* **Problem statement**
Among the entries below, please repeat exactly and only the lines from the line containing "Mcp (s : string)" to the line containing "(** [&s[..n]] and [&s[n..]]. *)", both lines included.

* **Records for this exercise**

-=-=-=-=-

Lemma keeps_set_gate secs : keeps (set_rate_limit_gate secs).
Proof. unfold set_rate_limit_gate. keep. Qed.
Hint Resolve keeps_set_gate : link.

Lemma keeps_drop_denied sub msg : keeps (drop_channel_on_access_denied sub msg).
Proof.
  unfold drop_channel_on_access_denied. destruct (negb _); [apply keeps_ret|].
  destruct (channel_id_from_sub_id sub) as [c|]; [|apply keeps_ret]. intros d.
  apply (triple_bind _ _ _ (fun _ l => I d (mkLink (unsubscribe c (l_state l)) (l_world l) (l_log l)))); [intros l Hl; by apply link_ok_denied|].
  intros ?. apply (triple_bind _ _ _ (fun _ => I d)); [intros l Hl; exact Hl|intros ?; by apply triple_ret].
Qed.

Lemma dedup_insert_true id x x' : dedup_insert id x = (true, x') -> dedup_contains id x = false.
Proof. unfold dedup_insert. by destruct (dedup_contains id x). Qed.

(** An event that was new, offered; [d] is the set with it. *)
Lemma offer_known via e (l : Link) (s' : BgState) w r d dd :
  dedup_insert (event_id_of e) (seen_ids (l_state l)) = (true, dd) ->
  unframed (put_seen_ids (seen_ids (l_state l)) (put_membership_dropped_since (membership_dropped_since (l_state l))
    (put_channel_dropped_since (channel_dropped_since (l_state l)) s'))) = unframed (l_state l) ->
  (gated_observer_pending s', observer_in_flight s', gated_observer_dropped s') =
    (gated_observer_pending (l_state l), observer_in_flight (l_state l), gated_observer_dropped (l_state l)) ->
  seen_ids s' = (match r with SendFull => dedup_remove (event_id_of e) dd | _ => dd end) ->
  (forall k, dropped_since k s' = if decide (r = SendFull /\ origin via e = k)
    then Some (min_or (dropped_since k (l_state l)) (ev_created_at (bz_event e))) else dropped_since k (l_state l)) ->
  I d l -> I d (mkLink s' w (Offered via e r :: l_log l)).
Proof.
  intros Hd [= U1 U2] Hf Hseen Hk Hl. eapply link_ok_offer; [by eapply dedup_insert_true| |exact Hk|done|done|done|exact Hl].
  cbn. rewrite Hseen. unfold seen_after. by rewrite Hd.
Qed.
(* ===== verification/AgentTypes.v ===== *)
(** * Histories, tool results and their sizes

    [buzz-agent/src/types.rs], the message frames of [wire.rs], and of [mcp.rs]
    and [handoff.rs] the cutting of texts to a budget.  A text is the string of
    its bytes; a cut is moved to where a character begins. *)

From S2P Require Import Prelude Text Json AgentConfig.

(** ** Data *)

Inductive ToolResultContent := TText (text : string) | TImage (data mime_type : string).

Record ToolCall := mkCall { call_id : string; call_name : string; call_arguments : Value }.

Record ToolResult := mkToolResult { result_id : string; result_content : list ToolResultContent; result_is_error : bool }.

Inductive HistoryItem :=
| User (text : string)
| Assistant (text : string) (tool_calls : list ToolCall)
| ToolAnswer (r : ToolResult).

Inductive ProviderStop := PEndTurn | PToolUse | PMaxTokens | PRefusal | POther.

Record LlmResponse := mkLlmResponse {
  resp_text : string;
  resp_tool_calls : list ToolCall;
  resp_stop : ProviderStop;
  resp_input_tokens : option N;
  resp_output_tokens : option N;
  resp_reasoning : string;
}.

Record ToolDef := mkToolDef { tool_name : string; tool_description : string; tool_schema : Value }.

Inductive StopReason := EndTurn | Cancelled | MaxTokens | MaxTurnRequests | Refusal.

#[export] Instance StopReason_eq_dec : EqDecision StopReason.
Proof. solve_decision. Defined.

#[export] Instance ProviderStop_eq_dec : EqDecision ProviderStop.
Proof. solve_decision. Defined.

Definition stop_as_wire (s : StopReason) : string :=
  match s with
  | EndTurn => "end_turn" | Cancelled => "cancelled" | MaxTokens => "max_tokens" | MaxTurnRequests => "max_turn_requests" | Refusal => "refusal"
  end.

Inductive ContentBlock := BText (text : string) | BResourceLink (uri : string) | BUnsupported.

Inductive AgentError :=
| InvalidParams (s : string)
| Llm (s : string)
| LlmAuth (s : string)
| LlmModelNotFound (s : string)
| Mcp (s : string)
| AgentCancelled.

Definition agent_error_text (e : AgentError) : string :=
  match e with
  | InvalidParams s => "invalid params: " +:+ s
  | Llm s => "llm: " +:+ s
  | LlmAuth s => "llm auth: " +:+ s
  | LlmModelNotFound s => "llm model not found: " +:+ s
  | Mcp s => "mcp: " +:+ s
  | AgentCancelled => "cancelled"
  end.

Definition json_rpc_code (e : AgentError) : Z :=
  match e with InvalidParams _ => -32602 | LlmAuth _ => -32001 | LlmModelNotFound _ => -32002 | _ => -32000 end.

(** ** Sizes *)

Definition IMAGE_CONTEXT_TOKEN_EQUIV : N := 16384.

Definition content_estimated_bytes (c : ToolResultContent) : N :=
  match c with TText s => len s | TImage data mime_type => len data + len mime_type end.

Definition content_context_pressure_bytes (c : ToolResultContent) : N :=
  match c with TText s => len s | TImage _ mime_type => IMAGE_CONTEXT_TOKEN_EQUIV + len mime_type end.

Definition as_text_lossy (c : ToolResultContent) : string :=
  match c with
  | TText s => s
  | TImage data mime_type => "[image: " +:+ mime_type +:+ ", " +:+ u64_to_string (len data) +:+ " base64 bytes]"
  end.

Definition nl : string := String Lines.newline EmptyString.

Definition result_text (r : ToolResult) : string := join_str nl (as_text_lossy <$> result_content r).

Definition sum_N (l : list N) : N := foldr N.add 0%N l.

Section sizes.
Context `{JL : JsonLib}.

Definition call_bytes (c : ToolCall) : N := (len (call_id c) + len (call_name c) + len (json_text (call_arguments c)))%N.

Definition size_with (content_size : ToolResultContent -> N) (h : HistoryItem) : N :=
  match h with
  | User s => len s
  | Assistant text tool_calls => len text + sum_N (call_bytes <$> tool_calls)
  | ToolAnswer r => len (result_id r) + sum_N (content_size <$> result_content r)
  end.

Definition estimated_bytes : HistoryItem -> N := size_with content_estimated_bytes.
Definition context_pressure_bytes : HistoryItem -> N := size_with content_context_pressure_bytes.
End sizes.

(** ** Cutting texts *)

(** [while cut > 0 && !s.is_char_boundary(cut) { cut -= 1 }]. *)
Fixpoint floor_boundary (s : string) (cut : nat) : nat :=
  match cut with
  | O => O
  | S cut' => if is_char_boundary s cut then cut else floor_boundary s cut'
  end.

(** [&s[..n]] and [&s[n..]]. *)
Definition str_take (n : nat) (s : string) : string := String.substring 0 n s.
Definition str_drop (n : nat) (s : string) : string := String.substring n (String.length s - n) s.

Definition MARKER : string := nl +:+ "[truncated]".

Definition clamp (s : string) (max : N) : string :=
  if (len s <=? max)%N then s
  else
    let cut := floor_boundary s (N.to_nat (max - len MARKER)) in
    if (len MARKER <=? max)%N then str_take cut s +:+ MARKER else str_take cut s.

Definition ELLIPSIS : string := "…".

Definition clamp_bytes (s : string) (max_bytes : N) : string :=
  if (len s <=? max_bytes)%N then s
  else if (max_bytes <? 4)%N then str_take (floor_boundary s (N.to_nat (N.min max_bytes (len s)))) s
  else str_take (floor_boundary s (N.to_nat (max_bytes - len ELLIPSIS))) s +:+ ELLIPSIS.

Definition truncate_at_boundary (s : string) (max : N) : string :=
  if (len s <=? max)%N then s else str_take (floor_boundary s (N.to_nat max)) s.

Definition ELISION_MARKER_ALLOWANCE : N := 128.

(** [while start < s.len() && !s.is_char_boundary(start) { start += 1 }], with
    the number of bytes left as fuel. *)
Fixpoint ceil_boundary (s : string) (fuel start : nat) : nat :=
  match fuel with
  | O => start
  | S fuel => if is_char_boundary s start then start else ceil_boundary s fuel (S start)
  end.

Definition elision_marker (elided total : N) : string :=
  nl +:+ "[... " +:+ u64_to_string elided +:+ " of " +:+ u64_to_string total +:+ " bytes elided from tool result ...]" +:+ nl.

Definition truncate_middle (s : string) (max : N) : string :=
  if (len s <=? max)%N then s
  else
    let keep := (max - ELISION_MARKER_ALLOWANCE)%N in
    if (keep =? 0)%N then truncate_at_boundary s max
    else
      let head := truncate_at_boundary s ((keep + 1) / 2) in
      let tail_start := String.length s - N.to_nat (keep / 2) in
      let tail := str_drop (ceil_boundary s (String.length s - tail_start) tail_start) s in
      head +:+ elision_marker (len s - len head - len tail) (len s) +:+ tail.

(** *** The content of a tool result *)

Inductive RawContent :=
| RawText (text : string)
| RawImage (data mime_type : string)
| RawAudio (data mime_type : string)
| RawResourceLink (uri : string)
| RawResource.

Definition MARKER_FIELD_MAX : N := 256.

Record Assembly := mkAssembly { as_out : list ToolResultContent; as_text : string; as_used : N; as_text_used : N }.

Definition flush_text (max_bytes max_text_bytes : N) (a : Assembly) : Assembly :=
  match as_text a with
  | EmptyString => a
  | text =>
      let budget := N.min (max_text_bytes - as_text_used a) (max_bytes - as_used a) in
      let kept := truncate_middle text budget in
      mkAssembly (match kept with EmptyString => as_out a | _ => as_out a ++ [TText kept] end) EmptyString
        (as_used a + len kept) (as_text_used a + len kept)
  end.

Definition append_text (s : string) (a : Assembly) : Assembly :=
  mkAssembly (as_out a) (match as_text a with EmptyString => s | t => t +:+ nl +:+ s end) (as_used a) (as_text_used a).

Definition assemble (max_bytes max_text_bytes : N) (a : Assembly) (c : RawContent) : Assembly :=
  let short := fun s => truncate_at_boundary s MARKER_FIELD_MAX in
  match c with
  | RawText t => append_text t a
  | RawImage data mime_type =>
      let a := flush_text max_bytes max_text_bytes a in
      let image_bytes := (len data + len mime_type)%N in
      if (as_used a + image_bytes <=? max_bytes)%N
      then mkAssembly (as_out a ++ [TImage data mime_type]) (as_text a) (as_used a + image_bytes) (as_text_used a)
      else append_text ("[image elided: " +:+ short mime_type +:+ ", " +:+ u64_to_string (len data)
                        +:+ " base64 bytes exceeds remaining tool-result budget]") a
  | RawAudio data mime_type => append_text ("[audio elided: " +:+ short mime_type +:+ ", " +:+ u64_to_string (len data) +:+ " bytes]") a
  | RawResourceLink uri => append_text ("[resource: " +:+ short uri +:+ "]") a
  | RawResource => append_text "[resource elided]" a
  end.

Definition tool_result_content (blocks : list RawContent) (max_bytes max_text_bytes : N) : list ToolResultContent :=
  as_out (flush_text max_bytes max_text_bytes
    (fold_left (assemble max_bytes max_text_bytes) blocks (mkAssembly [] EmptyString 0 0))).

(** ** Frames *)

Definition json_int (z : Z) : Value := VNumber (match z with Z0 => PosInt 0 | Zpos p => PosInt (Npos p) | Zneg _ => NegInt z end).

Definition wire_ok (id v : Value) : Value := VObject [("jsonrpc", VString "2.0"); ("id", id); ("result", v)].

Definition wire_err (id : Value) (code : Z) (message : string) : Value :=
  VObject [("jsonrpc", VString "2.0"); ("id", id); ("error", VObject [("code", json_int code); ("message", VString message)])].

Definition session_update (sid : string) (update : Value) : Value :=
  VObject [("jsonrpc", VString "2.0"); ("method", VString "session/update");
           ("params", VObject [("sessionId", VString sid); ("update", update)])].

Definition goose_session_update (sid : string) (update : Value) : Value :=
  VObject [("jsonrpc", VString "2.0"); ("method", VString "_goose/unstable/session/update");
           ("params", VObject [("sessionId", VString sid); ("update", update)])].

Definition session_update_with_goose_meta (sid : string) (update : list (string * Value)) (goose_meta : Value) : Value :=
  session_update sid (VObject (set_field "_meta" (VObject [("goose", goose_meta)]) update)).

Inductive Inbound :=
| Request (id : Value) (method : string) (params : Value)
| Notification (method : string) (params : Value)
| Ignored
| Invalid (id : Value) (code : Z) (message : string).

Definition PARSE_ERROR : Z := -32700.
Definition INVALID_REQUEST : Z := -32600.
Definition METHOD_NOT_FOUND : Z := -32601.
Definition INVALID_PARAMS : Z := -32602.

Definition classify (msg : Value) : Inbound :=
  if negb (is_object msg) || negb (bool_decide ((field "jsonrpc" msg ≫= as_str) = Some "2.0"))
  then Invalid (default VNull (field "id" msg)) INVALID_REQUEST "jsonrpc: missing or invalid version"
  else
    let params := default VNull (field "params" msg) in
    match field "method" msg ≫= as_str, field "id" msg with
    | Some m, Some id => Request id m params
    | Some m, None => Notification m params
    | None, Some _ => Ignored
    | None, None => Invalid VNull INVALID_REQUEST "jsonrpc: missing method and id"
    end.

-=-=-=-=-

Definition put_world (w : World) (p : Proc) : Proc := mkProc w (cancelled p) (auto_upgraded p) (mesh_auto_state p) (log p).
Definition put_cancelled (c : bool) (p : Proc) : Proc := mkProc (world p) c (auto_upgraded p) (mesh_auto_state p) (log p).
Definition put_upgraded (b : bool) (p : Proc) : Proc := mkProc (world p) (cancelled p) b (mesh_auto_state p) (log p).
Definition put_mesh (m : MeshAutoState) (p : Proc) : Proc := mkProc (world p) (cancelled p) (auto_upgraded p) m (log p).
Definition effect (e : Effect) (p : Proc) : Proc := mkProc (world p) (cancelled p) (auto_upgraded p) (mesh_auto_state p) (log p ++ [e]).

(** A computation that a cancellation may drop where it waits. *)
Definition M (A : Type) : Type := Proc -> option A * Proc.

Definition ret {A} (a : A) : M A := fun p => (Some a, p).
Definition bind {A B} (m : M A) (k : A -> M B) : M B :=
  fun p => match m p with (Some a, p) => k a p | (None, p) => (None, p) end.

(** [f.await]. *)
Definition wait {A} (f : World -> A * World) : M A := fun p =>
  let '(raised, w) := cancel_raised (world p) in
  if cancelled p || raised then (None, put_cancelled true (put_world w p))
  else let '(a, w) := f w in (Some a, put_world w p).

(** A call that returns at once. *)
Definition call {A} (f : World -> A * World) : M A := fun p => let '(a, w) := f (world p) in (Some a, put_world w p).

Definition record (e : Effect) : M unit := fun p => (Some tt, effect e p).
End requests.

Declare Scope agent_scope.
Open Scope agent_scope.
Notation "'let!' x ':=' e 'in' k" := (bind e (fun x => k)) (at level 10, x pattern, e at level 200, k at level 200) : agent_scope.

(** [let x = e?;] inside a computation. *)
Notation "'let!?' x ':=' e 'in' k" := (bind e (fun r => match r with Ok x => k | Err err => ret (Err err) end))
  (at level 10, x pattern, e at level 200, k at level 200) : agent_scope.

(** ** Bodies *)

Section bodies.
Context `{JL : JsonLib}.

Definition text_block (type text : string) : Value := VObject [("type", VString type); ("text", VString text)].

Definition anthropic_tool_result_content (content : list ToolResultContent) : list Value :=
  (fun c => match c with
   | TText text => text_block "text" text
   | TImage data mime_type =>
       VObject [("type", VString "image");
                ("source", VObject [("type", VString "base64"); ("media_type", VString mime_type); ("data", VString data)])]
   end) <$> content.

-=-=-=-=-

* **Task result**
| Mcp (s : string)
| AgentCancelled.

Definition agent_error_text (e : AgentError) : string :=
  match e with
  | InvalidParams s => "invalid params: " +:+ s
  | Llm s => "llm: " +:+ s
  | LlmAuth s => "llm auth: " +:+ s
  | LlmModelNotFound s => "llm model not found: " +:+ s
  | Mcp s => "mcp: " +:+ s
  | AgentCancelled => "cancelled"
  end.

Definition json_rpc_code (e : AgentError) : Z :=
  match e with InvalidParams _ => -32602 | LlmAuth _ => -32001 | LlmModelNotFound _ => -32002 | _ => -32000 end.

(** ** Sizes *)

Definition IMAGE_CONTEXT_TOKEN_EQUIV : N := 16384.

Definition content_estimated_bytes (c : ToolResultContent) : N :=
  match c with TText s => len s | TImage data mime_type => len data + len mime_type end.

Definition content_context_pressure_bytes (c : ToolResultContent) : N :=
  match c with TText s => len s | TImage _ mime_type => IMAGE_CONTEXT_TOKEN_EQUIV + len mime_type end.

Definition as_text_lossy (c : ToolResultContent) : string :=
  match c with
  | TText s => s
  | TImage data mime_type => "[image: " +:+ mime_type +:+ ", " +:+ u64_to_string (len data) +:+ " base64 bytes]"
  end.

Definition nl : string := String Lines.newline EmptyString.

Definition result_text (r : ToolResult) : string := join_str nl (as_text_lossy <$> result_content r).

Definition sum_N (l : list N) : N := foldr N.add 0%N l.

Section sizes.
Context `{JL : JsonLib}.

Definition call_bytes (c : ToolCall) : N := (len (call_id c) + len (call_name c) + len (json_text (call_arguments c)))%N.

Definition size_with (content_size : ToolResultContent -> N) (h : HistoryItem) : N :=
  match h with
  | User s => len s
  | Assistant text tool_calls => len text + sum_N (call_bytes <$> tool_calls)
  | ToolAnswer r => len (result_id r) + sum_N (content_size <$> result_content r)
  end.

Definition estimated_bytes : HistoryItem -> N := size_with content_estimated_bytes.
Definition context_pressure_bytes : HistoryItem -> N := size_with content_context_pressure_bytes.
End sizes.

(** ** Cutting texts *)

(** [while cut > 0 && !s.is_char_boundary(cut) { cut -= 1 }]. *)
Fixpoint floor_boundary (s : string) (cut : nat) : nat :=
  match cut with
  | O => O
  | S cut' => if is_char_boundary s cut then cut else floor_boundary s cut'
  end.

(** [&s[..n]] and [&s[n..]]. *)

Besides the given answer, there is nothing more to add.